We selected 11 autoimmune traits enriched in Th1 H3K27Ac as shown in Fig 3 of Ref. ^{28 (link)}. We made predictions for 413 lead SNPs associated with 11 autoimmune diseases enriched in Th1 H3K27Ac regions (T1D: Type 1 Diabetes, CRO: Crohn’s Disease, MS: Multiple Sclerosis, CEL: Celiac Disease, PBC: Primary Biliary Cirrhosis, RA: Rheumatoid Arthritis, Allergy, ATD: Autoimmune Thyroid Disease, UC: Ulcerative Colitis, VIT: Vitiligo, SLE: Systemic Lupus Erythematosus)^{28 (link)}. We trained a gkm-SVM on the top 10,000 500 bp Th1 DHS regions, after excluding regions that were DHS in more than 30% of human ENCODE cell lines, or near promoters (< 2 kb from TSS), against an equal size GC and repeat matched training set. We scored the lead SNP and all flanking off-lead candidates in LD as defined by (R² > .5 and PICS^{28 (link)} probability > .0275), yielding 3113 total SNPs. Since the significance of the maximum deltaSVM score in a locus will depend on the number of SNPs in that locus, as a random control we scored random SNPs and equal size flanking sets. To determine the cutoff, we first determined 2^nd percentile deltaSVM score from 10,000 random permutations for each number of flanking SNPs (1~30), and then calculated mean and standard deviation of the 100 repeated experiments as the final cutoff.
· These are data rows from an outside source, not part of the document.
Lemma big_enough b : b <= 1024 * 1024 * 1024 -> b <= pow2 900.
Proof.
  intros Hb. apply Rle_trans with (pow2 30); [rewrite pow2_IZR by lia|apply pow2_le; lia].
  change (2 ^ 30)%Z with 1073741824%Z. lra.
Qed.

(** Each operation, on numbers that are not large. *)
Section Close.
Context (a b : f64) (Ha : finite a = true) (Hb : finite b = true) (x y : R).

Lemma sub_close bound : Rabs (real a - real b) <= bound -> bound <= 1000000 ->
  finite (f_sub a b) = true /\ Rabs (real (f_sub a b) - (real a - real b)) <= (bound + 1) * eps.
Proof.
  intros Hs Hm. assert (near (f_sub a b) (real a - real b)) as Hn by (apply f_sub_near; try done; apply big_enough; lra).
  split; [apply Hn|by apply near_close].
Qed.
Lemma add_close bound : Rabs (real a + real b) <= bound -> bound <= 1000000 ->
  finite (f_add a b) = true /\ Rabs (real (f_add a b) - (real a + real b)) <= (bound + 1) * eps.
Proof.
  intros Hs Hm. assert (near (f_add a b) (real a + real b)) as Hn by (apply f_add_near; try done; apply big_enough; lra).
  split; [apply Hn|by apply near_close].
Qed.
Lemma mul_close bound : Rabs (real a * real b) <= bound -> bound <= 100000000 ->
  finite (f_mul a b) = true /\ Rabs (real (f_mul a b) - real a * real b) <= (bound + 1) * eps.
Proof.
  intros Hs Hm. assert (near (f_mul a b) (real a * real b)) as Hn by (apply f_mul_near; try done; apply big_enough; lra).
  split; [apply Hn|by apply near_close].
Qed.
Lemma div_close bound : real b <> 0 -> Rabs (real a / real b) <= bound -> bound <= 1000000 ->
  finite (f_div a b) = true /\ Rabs (real (f_div a b) - real a / real b) <= (bound + 1) * eps.
Proof.
  intros H0 Hs Hm. assert (near (f_div a b) (real a / real b)) as Hn by (apply f_div_near; try done; apply big_enough; lra).
  split; [apply Hn|by apply near_close].
Qed.
End Close.

Lemma scaled s top x e : 0 <= s <= top -> - e <= x <= e -> - (top * e) <= s * x <= top * e.
Proof. intros Hs Hx. split; nra. Qed.

(** ** One of the two axes: from [-half] to [half] *)
Section Axis.
Context (r : Range) (half : R).
Context (Hstart : finite (range_start r) = true) (Estart : real (range_start r) = - half).
Context (Hspan : finite (f_sub (range_end r) (range_start r)) = true)
  (Espan : real (f_sub (range_end r) (range_start r)) = 2 * half).
Context (Hhalf : 85 <= half <= 180).

Abbreviation SQUARES := 67108864.

Lemma real_SQUARES : finite (f_of_Z (2 ^ BITS)) = true /\ real (f_of_Z (2 ^ BITS)) = SQUARES.
Proof. apply real_of_Z. split; by vm_compute. Qed.
(* ===== verification/Families.v ===== *)
(** * Families of commands: what the dispatcher asks of the modules

    strings.rs, lists.rs, streams.rs, sorted_sets.rs, geo.rs and keys.rs each offer
    the dispatcher one operation, [run] ([Family]), which claims the commands the
    module knows; and commands/mod.rs asks them one after the other until one has
    claimed the command ([or_else], [store_run]).

    What the dispatcher counts on is stated as promises a family makes: which words
    it claims ([Claims]); a law every command of the family upholds ([Upholds]); a
    law about two runs of the same command, in different stores at different times
    ([Agrees]).  Each is kept by [or_else], so that what every module promises holds
    of whatever the dispatcher finds among them.  The files that follow state the
    laws: that commands come to steps of the store and seldom panic ([StoreSafety]),
    that they reply in their own shape ([Replies]), and how they fare in stores that
    hold the same data ([Alike]). *)
From S2P Require Import Prelude Text Resp F64 Command Store StoreStrings StoreLists StoreStreams.
From S2P Require Import StoreSortedSets StoreCommands Geo.
Open Scope Z_scope.

Definition Family : Type := Env -> Bytes -> list Bytes -> State -> option Ran.

(** One family asked, and another if it does not know the command. *)
Definition or_else (this next : Family) : Family := fun env command args s =>
  match this env command args s with
  | Some r => Some r
  | None => next env command args s
  end.

(** ** Promises *)
Class Claims (run : Family) (words : list string) : Prop :=
  claims env command args s : run env command args s = None <-> one_of words command = false.

Definition Law : Type := Env -> Bytes -> list Bytes -> State -> option Ran -> Prop.
Class Upholds (law : Law) (run : Family) : Prop :=
  upholds env command args s : law env command args s (run env command args s).

Definition Accord : Type :=
  Bytes -> list Bytes -> State -> State -> option Ran -> option Ran -> Prop.
Class Agrees (accord : Accord) (run : Family) : Prop :=
  agrees env env' command args s t :
    accord command args s t (run env command args s) (run env' command args t).

(** ** Kept by asking one after the other *)
Lemma one_of_app words words' command :
  one_of (words ++ words') command = one_of words command || one_of words' command.
Proof. apply existsb_app. Qed.

Section OrElse.
Context (this next : Family).

Lemma or_else_cases env command args s :
  or_else this next env command args s = this env command args s
  \/ this env command args s = None
     /\ or_else this next env command args s = next env command args s.
Proof. unfold or_else. destruct (this env command args s); auto. Qed.

#[export] Instance or_else_claims words words' :
  Claims this words -> Claims next words' -> Claims (or_else this next) (words ++ words').
Proof.
  intros Ht Hn env command args s. rewrite one_of_app, orb_false_iff.
  rewrite <- (Ht env command args s), <- (Hn env command args s). unfold or_else.
  destruct (this env command args s); naive_solver.
Qed.

#[export] Instance or_else_upholds law :
  Upholds law this -> Upholds law next -> Upholds law (or_else this next).
Proof.
  intros Ht Hn env command args s.
  destruct (or_else_cases env command args s) as [->|[_ ->]]; [apply Ht|apply Hn].
Qed.

(** Two runs of one command find the same family. *)
Lemma claims_alike words {_ : Claims this words} env env' command args args' s t :
  this env command args s = None -> this env' command args' t = None.
Proof. rewrite !claims. done. Qed.

#[export] Instance or_else_agrees accord words :
  Claims this words -> Agrees accord this -> Agrees accord next -> Agrees accord (or_else this next).
Proof.
  intros Hc Ht Hn env env' command args s t. specialize (Ht env env' command args s t).
  specialize (Hn env env' command args s t). unfold or_else.
  pose proof (claims_alike words env env' command args args s t) as H1.
  pose proof (claims_alike words env' env command args args t s) as H2.
  destruct (this env command args s), (this env' command args t); naive_solver.
Qed.
End OrElse.

(** ** The modules that work on the store *)
Section Modules.
Context `{UnicodeTables} `{Trig}.

(** In the order the dispatcher asks them. *)
Definition store_run : Family :=
  or_else strings_run (or_else lists_run (or_else streams_run
    (or_else sorted_sets_run (or_else geo_run keys_run)))).

(** Word by word: what is claimed comes to something, and the rest to nothing. *)
Ltac word_by_word :=
  unfold one_of; cbn [existsb]; unfold refuses, says, replies;
  repeat (case_match; cbn [orb]; try done).

#[export] Instance strings_claims : Claims strings_run ["PING"; "ECHO"; "SET"; "GET"; "INCR"].
Proof. intros env command args s. unfold strings_run, run_set. word_by_word. Qed.

#[export] Instance lists_claims :
  Claims lists_run ["RPUSH"; "LPUSH"; "LPOP"; "BLPOP"; "LLEN"; "LRANGE"].
Proof.
  intros env command args s. unfold lists_run, run_push, run_lpop, run_blpop, run_range. word_by_word.
Qed.

#[export] Instance streams_claims : Claims streams_run ["XADD"; "XRANGE"; "XREAD"].
Proof.
  intros env command args s. unfold streams_run, run_xadd, run_xrange, run_xread. word_by_word.
Qed.

#[export] Instance sorted_sets_claims :
  Claims sorted_sets_run ["ZADD"; "ZRANK"; "ZREM"; "ZSCORE"; "ZCARD"; "ZRANGE"].
Proof. intros env command args s. unfold sorted_sets_run, run_zadd, run_range. word_by_word. Qed.

Lemma positions_answered env key places found s : positions env key places found s <> None.
Proof.
  revert found s; induction places as [|p places IH]; intros found s; cbn [positions]; [done|].
  destruct (zscore _ _ _ _) as [s' [[x|]|[]]]; [apply IH..|done].
Qed.

#[export] Instance geo_claims : Claims geo_run ["GEOADD"; "GEOPOS"; "GEODIST"; "GEOSEARCH"].
Proof.
  intros env command args s. unfold geo_run, geoadd, geodist, geosearch. word_by_word.
  split; [|done]. intros E. by apply positions_answered in E.
Qed.

#[export] Instance keys_claims : Claims keys_run ["TYPE"; "KEYS"].
Proof. intros env command args s. unfold keys_run. word_by_word. Qed.

#[export] Instance store_run_claims : Claims store_run _ := _.

End Modules.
We identified 17 high scoring deltaSVM SNPs which we predict to be expression perturbing SNPs with high confidence (P < .02), while at this threshold random sampling produced 8 SNPs (binomial test P < 0.004, Supplementary Figure 4). deltaSVM scores for all 3113 SNPs are provided as Supplementary Table 6.